I'm going to find damages in the amount of $126,000, rule that the plaintiff is entitled to elect either a judgment for damages in that amount, further entitled to costs and attorney's fees under the contract, or the plaintiff may elect to rescind and cancel and reconvey title to the Nystroms in exchange for $126,000... .

To no one's surprise, Cabada elected to keep the property, which continued to be her family residence, and to take judgment in the amount of $126,000.

Mr. Nystrom, although not a licensed contractor, had extensive experience in the construction field and, in fact, performed all of the carpentry in this house. Since the serious structural defects which the experts found to exist all arose from the carpentry, the record supports the finding that Mr. Nystrom knew or should have known of these defects and had a duty to disclose them to Cabada under Johnson v. Davis, 480 So.2d 625 (Fla. 1985). We, therefore, affirm the trial court's determination of liability on the part of the Nystroms.
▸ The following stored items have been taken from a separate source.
(* ===== verification/SwarmFacts.v ===== *)
(** * Facts about a swarm run in process

    A run that is not cut by its deadline finishes every node it starts: the audit shows
    no node running, the counters add up, the permits are back.  It calls the provider at
    most twice per agent within the budget, and with more permits than levels of depth it
    never waits for a permit it holds itself. *)

From S2P Require Import Prelude Text Strings Outbox Markdown Delivery Messages External Verifier Domain Scheduler Tables.
From S2P Require Import Signals Artifacts StoreBase StoreGoals StoreWork StoreExtend Replay.
From S2P Require Import Engine Worker Handlers Order History Operations MemBase SwarmAudit TrajStore.
From S2P Require Import EvoStore Harness RunLog Swarm SwarmDurable.
From stdpp Require Import pretty.

Lemma attempt_infallible {S A} (m : M S A) : infallible (attempt m).
Proof. intros w. unfold attempt, catch, mbind, M_bind. by destruct (m w) as [[]]. Qed.

Section facts.
  Context `{ENV : LoopEnv} `{JP : !JsonParse} `{SLJ : Serialize (list json)} `{SP : SwarmProvider}.
  Context `{FP : !FromValue SwarmNodePlanEnvelope}.

(** ** What the pieces leave alone *)

(** Only the stores behind the engine change. *)
Definition mirror_only (s s' : SwarmState) : Prop :=
  ss_audit s' = ss_audit s ∧ ss_counts s' = ss_counts s ∧ ss_permits s' = ss_permits s ∧ ss_calls s' = ss_calls s.

#[local] Instance mirror_only_preorder : PreOrder mirror_only.
Proof. split; [done|]. intros a b c (H1 & H2 & H3 & H4) (G1 & G2 & G3 & G4). split_and!; congruence. Qed.

Lemma engine_mirror {A} (m : M Db A) : stable mirror_only (engine m).
Proof. apply stable_zoom with (R := λ _ _, True); [done|]. by intros w. Qed.

#[local] Hint Resolve engine_mirror : stab.

Lemma attempt_mirror {A} (m : M SwarmState A) : stable mirror_only m → stable mirror_only (attempt m).
Proof. intros H. unfold attempt. stable_go. Qed.

#[local] Hint Resolve attempt_mirror : stab.

Lemma claim_mirror run spec depth parent id : stable mirror_only (claim_swarm_loop_node run spec depth parent id).
Proof. unfold claim_swarm_loop_node. stable_go. Qed.

Lemma commit_mirror run claim outcome : stable mirror_only (commit_swarm_loop_node run claim outcome).
Proof. unfold commit_swarm_loop_node, fail_swarm_loop_node. stable_go. Qed.

Lemma claim_infallible run spec depth parent id : infallible (claim_swarm_loop_node run spec depth parent id).
Proof.
  unfold claim_swarm_loop_node. destruct (sr_engine run), (sr_goal run); try done. apply infallible_bind.
  - destruct parent; [|done]. by apply infallible_bind; [apply attempt_infallible|].
  - intros []; [|done]. by apply infallible_bind; [apply attempt_infallible|].
Qed.

Lemma commit_infallible run claim outcome : infallible (commit_swarm_loop_node run claim outcome).
Proof. unfold commit_swarm_loop_node, fail_swarm_loop_node. destruct (so_failed outcome); apply ignore_infallible. Qed.

Lemma wp_mirror {A} (m : M SwarmState A) s :
  stable mirror_only m → infallible m → wp m (λ r s', (∃ a, r = Ok a) ∧ mirror_only s s') s.
Proof.
  intros Hm Ht w <-. specialize (Ht w). split; [|apply Hm]. destruct (m w).1 as [a|]; [by exists a|done].
Qed.

(** ** The audit *)

(** The nodes shown as running. *)
Definition open (s : SwarmState) (id : string) : Prop :=
  ∃ n, n ∈ swarm_nodes (ss_audit s) ∧ nd_state n = NodeRunning ∧ nd_agent_id n = id.

Lemma wp_audit_node run id parent depth nickname spec state exit summary error started finished s :
  wp (audit_node run id parent depth nickname spec state exit summary error started finished)
     (λ r s', r = Ok tt ∧ ss_counts s' = ss_counts s ∧ ss_permits s' = ss_permits s ∧ ss_calls s' = ss_calls s ∧
        ∀ x, open s' x → if decide (x = id) then state = NodeRunning else open s x) s.
Proof.
  unfold audit_node. apply wp_ignore_error, wp_zoom. unfold upsert_agent_swarm_node. cbv zeta.
  wp_step. wp_step. apply wp_sql_upsert; [intros (y & _ & Hy)%existsb_exists; by rewrite andb_false_r in Hy|].
  intros _. split_and!; try done. intros x (n & Hn & Hst & Hid). cbn [ss_audit put_audit] in Hn.
  cbn [tget tset agent_swarm_nodes swarm_nodes] in Hn.
  assert (Hcase : n ∈ swarm_nodes (ss_audit s) ∧ is_node id n = false ∨ nd_agent_id n = id ∧ nd_state n = state).
  { destruct (existsb _ _) eqn:E; cbn [swarm_nodes] in Hn.
    - apply elem_update_where in Hn as (m & Hm & ->). destruct (is_node _ m) eqn:Em; [by right|by left].
    - apply elem_of_app in Hn as [Hn| ->%list_elem_of_singleton]; [|by right]. left. split; [done|].
      by apply (existsb_false _ _ E). }
  destruct Hcase as [[Hin Hne]|[Hx Hs]].
  - apply String.eqb_neq in Hne. rewrite decide_False by congruence. by exists n.
  - rewrite decide_True by congruence. congruence.
Qed.

(** ** Accounting *)

Definition closed (c : SwarmCounts) : nat := sc_success c + sc_partial c + sc_failed c + sc_skipped c.

(** What a piece of a run did: it spent at most [k] calls besides two for each agent it
    started within the limit; when it returned, the permits are back, every agent it
    started is closed - and [own] too -, and no other node is left running. *)
Record ran (limit k : nat) (own : option string) (live : Prop) (ok : bool) (s s' : SwarmState) : Prop := {
  ra_agents : sc_agents (ss_counts s) ≤ sc_agents (ss_counts s');
  ra_calls : length (ss_calls s') + 2 * Nat.min limit (sc_agents (ss_counts s)) ≤
             length (ss_calls s) + k + 2 * Nat.min limit (sc_agents (ss_counts s'));
  ra_permits : ok = true → ss_permits s' = ss_permits s;
  ra_closed : ok = true →
    sc_agents (ss_counts s') + closed (ss_counts s) + (if own is Some _ then 1 else 0) =
    sc_agents (ss_counts s) + closed (ss_counts s');
  ra_timeouts : ok = true →
    sc_timeout (ss_counts s') + sc_failed (ss_counts s) ≤ sc_timeout (ss_counts s) + sc_failed (ss_counts s');
  ra_open : ok = true → ∀ x, open s' x → open s x ∧ own ≠ Some x;
  ra_live : live → ok = true
}.

Lemma ran_trans limit k k' own (live live1 live2 : Prop) ok s s1 s2 :
  ran limit k None live1 true s s1 → ran limit k' own live2 ok s1 s2 → (live → live2) →
  ran limit (k + k') own live ok s s2.
Proof.
  intros [A1 A2 A3 A4 A5 A6 A7] [B1 B2 B3 B4 B5 B6 B7] Hl. split; try lia.
  - intros H. rewrite (B3 H). by apply A3.
  - intros H. specialize (A4 eq_refl). specialize (B4 H). cbn in A4. lia.
  - intros H. specialize (A5 eq_refl). specialize (B5 H). lia.
  - intros H x Hx. destruct (B6 H x Hx) as [H1 H2]. by destruct (A6 eq_refl x H1).
  - auto.
Qed.

Lemma ran_fail limit k k' own own' (live live1 : Prop) s s' :
  ran limit k own' live1 false s s' → (live → live1) → ran limit (k + k') own live false s s'.
Proof. intros [A1 A2 A3 A4 A5 A6 A7] Hl. split; try done; try lia. intros H. by specialize (A7 (Hl H)). Qed.

Lemma ran_weaken limit k k' own (live live' : Prop) ok s s' :
  ran limit k own live ok s s' → k ≤ k' → (live' → live) → ran limit k' own live' ok s s'.
Proof. intros [A1 A2 A3 A4 A5 A6 A7] Hk Hl. split; try done; try lia. auto. Qed.

Lemma ran_mirror limit s s' live : mirror_only s s' → ran limit 0 None live true s s'.
Proof.
  intros (H1 & H2 & H3 & H4). split; rewrite ?H2, ?H4; try done; try lia.
  intros _ x (n & Hn & Hst & Hid). split; [|done]. exists n. by rewrite <- H1.
Qed.

Lemma ran_refl limit s live : ran limit 0 None live true s s.
Proof. apply ran_mirror. by split_and!. Qed.

Lemma wp_ran_bind {A B} (m : M SwarmState A) (f : A → M SwarmState B) limit k k' own (live live1 : Prop) s :
  wp m (λ r s1, ran limit k None live1 (is_ok r) s s1 ∧
    ∀ a, r = Ok a → wp (f a) (λ r s', ran limit k' own live (is_ok r) s1 s') s1) s →
  (live → live1) → wp (m ≫= f) (λ r s', ran limit (k + k') own live (is_ok r) s s') s.
Proof.
  intros H Hl. apply wp_bind. eapply wp_mono; [exact H|]. cbv beta. intros [a|e] s1 [H1 H2].
  - eapply wp_mono; [by apply H2|]. cbv beta. intros r s2 H3. by eapply ran_trans.
  - by eapply ran_fail.
Qed.

(** The deadline of the run does not pass. *)
Definition uncut : Prop := ∀ n json_mode messages, swarm_answer n json_mode messages ≠ CompCut.

(** [s'] has one permit more. *)
Definition one_more_permit (s s' : SwarmState) : Prop :=
  ss_audit s' = ss_audit s ∧ ss_counts s' = ss_counts s ∧ ss_permits s' = S (ss_permits s) ∧ ss_calls s' = ss_calls s.

Lemma wp_acquire (Q : res unit → SwarmState → Prop) s :
  (ss_permits s = 0 → Q (Err RUN_CUT) s) → (∀ s', one_more_permit s' s → Q (Ok tt) s') → wp acquire Q s.
Proof.
  intros H0 H1. unfold acquire. do 2 wp_step. destruct (ss_permits s) as [|p] eqn:E; [by apply wp_throw, H0|].
  apply wp_put_db, H1. by repeat split.
Qed.

Lemma wp_release (Q : res unit → SwarmState → Prop) s :
  (∀ s', one_more_permit s s' → Q (Ok tt) s') → wp release Q s.
Proof. intros H. unfold release. do 2 wp_step. apply wp_put_db, H. by repeat split. Qed.

Lemma wp_log_call messages json_mode (Q : res unit → SwarmState → Prop) s :
  (∀ s', ss_audit s' = ss_audit s → ss_counts s' = ss_counts s → ss_permits s' = ss_permits s →
     length (ss_calls s') = length (ss_calls s) + 1 → Q (Ok tt) s') → wp (log_call messages json_mode) Q s.
Proof. intros H. unfold log_call. do 2 wp_step. apply wp_put_db, H; cbn; by rewrite ?length_app. Qed.

Lemma wp_count f (Q : res unit → SwarmState → Prop) s :
  (∀ s', ss_audit s' = ss_audit s → ss_counts s' = f (ss_counts s) → ss_permits s' = ss_permits s →
     ss_calls s' = ss_calls s → Q (Ok tt) s') → wp (count f) Q s.
Proof. intros H. unfold count. do 2 wp_step. apply wp_put_db, H; done. Qed.

Lemma open_same s s' x : ss_audit s' = ss_audit s → open s' x → open s x.
Proof. intros H (n & Hn & Hst & Hid). exists n. by rewrite <- H. Qed.

(** A piece that only spends one call. *)
Lemma ran_called limit (live : Prop) ok s s' :
  ss_audit s' = ss_audit s → ss_counts s' = ss_counts s → length (ss_calls s') ≤ length (ss_calls s) + 1 →
  (ok = true → ss_permits s' = ss_permits s) → (live → ok = true) → ran limit 1 None live ok s s'.
Proof.
  intros H1 H2 H3 H4 H5. split; rewrite ?H2; try done; try lia. intros _ x Hx. split; [by eapply open_same|done].
Qed.

Lemma wp_swarm_complete limit messages json_mode s :
  wp (swarm_complete_with_timeout messages json_mode)
     (λ r s', ran limit 1 None (uncut ∧ 0 < ss_permits s) (is_ok r) s s') s.
Proof.
  unfold swarm_complete_with_timeout. wp_step. apply wp_acquire.
  { intros H. apply ran_called; try done; cbn; lia. }
  intros s1 (A1 & A2 & A3 & A4). wp_step. apply wp_tick. intros n. wp_step. apply wp_log_call.
  intros s2 B1 B2 B3 B4.
  assert (Hran : ∀ a : SwarmModelResult, wp (release ;; mret a)
            (λ r s', ran limit 1 None (uncut ∧ 0 < ss_permits s) (is_ok r) s s') s2).
  { intros a. wp_step. apply wp_release. intros s3 (C1 & C2 & C3 & C4). wp_step.
    apply ran_called; rewrite ?C1, ?C2, ?C3, ?C4, ?B1, ?B2, ?B3, ?B4, ?A1, ?A2, ?A3, ?A4; try done; lia. }
  destruct (swarm_answer n json_mode messages) eqn:Ea; try apply Hran. wp_step.
  apply ran_called; rewrite ?B1, ?B2, ?B3, ?B4, ?A1, ?A2, ?A3, ?A4; try done; try lia.
  intros [Hu _]. by destruct (Hu _ _ _ Ea).
Qed.

(** What a node adds to the counters when it ends. *)
Definition closes_one (f : SwarmCounts → SwarmCounts) : Prop :=
  ∀ c, sc_agents (f c) = sc_agents c ∧ closed (f c) = closed c + 1 ∧
       sc_timeout (f c) + sc_failed c ≤ sc_timeout c + sc_failed (f c).

Lemma add_closes_one success partial failed timeout skipped :
  success + partial + failed + skipped = 1 → timeout ≤ failed →
  closes_one (add_counts 0 success partial failed timeout skipped).
Proof. intros H1 H2 c. unfold closed, add_counts. cbn. lia. Qed.

(** A node is shown as finished and is counted. *)
Lemma wp_close_node {A} limit run id parent depth nickname spec exit summary error started finished f
    (k : M SwarmState A) (Q : res A → SwarmState → Prop) s :
  closes_one f → (∀ s', ran limit 0 (Some id) True true s s' → wp k Q s') →
  wp (audit_node run id parent depth nickname spec NodeExited exit summary error started finished ;; count f ;; k) Q s.
Proof.
  intros Hf Hk. wp_step. eapply wp_mono; [apply wp_audit_node|]. cbv beta. intros r s1 (-> & A1 & A2 & A3 & A4).
  wp_step. apply wp_count. intros s2 B1 B2 B3 B4. apply Hk. destruct (Hf (ss_counts s)) as (F1 & F2 & F3).
  split; rewrite ?B2, ?B3, ?B4, ?A1, ?A2, ?A3, ?F1; try done; try lia. intros _ x Hx.
  apply (open_same s1) in Hx; [|done]. specialize (A4 x Hx). destruct (decide (x = id)); [done|]. split; [done|congruence].
Qed.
It is on the issue of damages that we are compelled to reverse. The trial court found "for Plaintiff on all Counts" of the complaint, which included breach of warranty and contract, fraud, and rescission. The relief for each of these theories of liability differs. In rescission, Cabada could return the property to the Nystroms in return for a refund of the purchase price, but could not elect that remedy and recover damages also. Niesz v. Gehris, 418 So.2d 445 (Fla. 5th DCA 1982), review denied, 427 So.2d 736 (Fla. 1983). In fraud, damages are determined by the "benefit of the bargain" rule which awards as damages the difference between the actual value of the property and its value had the alleged facts regarding it been true, or the "out-of-pocket" rule, which awards as damages the difference between the purchase price and the real or actual value of the property. Martin v. Brown, 566 So.2d 890 (Fla. 4th DCA 1990). As for breach of contract or warranty arising from construction defects, the measure of damages is that set forth in Grossman Holdings Ltd. v. Hourihan, 414 So.2d 1037 (Fla. 1982). In Hourihan, our supreme court adopted section 346(1)(a) of the Restatement (First) on Contracts (1932), which in pertinent part provides:

(a) For defective or unfinished construction [the contracting party] can get judgment [from the builder] for either
(i) the reasonable cost of construction and completion in accordance with the contract, if this is possible and does not involve unreasonable economic waste; or
(ii) the difference between the value that the product contracted for would have had and the value of the performance that has been received by the plaintiff, if construction and completion in accordance with the contract would involve unreasonable economic waste.

Cabada was offered the option of rescission, but opted for the more attractive remedy of keeping the residence together with what amounts to a full refund of the purchase price.[1] Such a remedy is not supported by any authority which has come to our attention, applying either the measure of damages available in fraud or breach of contract. This record is devoid of any evidence upon which the trial court could have arrived at the amount of $126,000. We, therefore, reverse the final judgment on the issue of damages. We remand for new trial on the issue of damages consistent with this opinion. See Smith v. Mark Coleman Constr., Inc., 594 So.2d 812 (Fla. 2d DCA 1992).

Affirmed in part, reversed in part, and remanded.

DANAHY, A.C.J., and FULMER, J., concur.

NOTES

[1] An appraisal in evidence, made one month before closing, reflects a land value of $32,000 and a value of the structure itself in the amount of $89,212.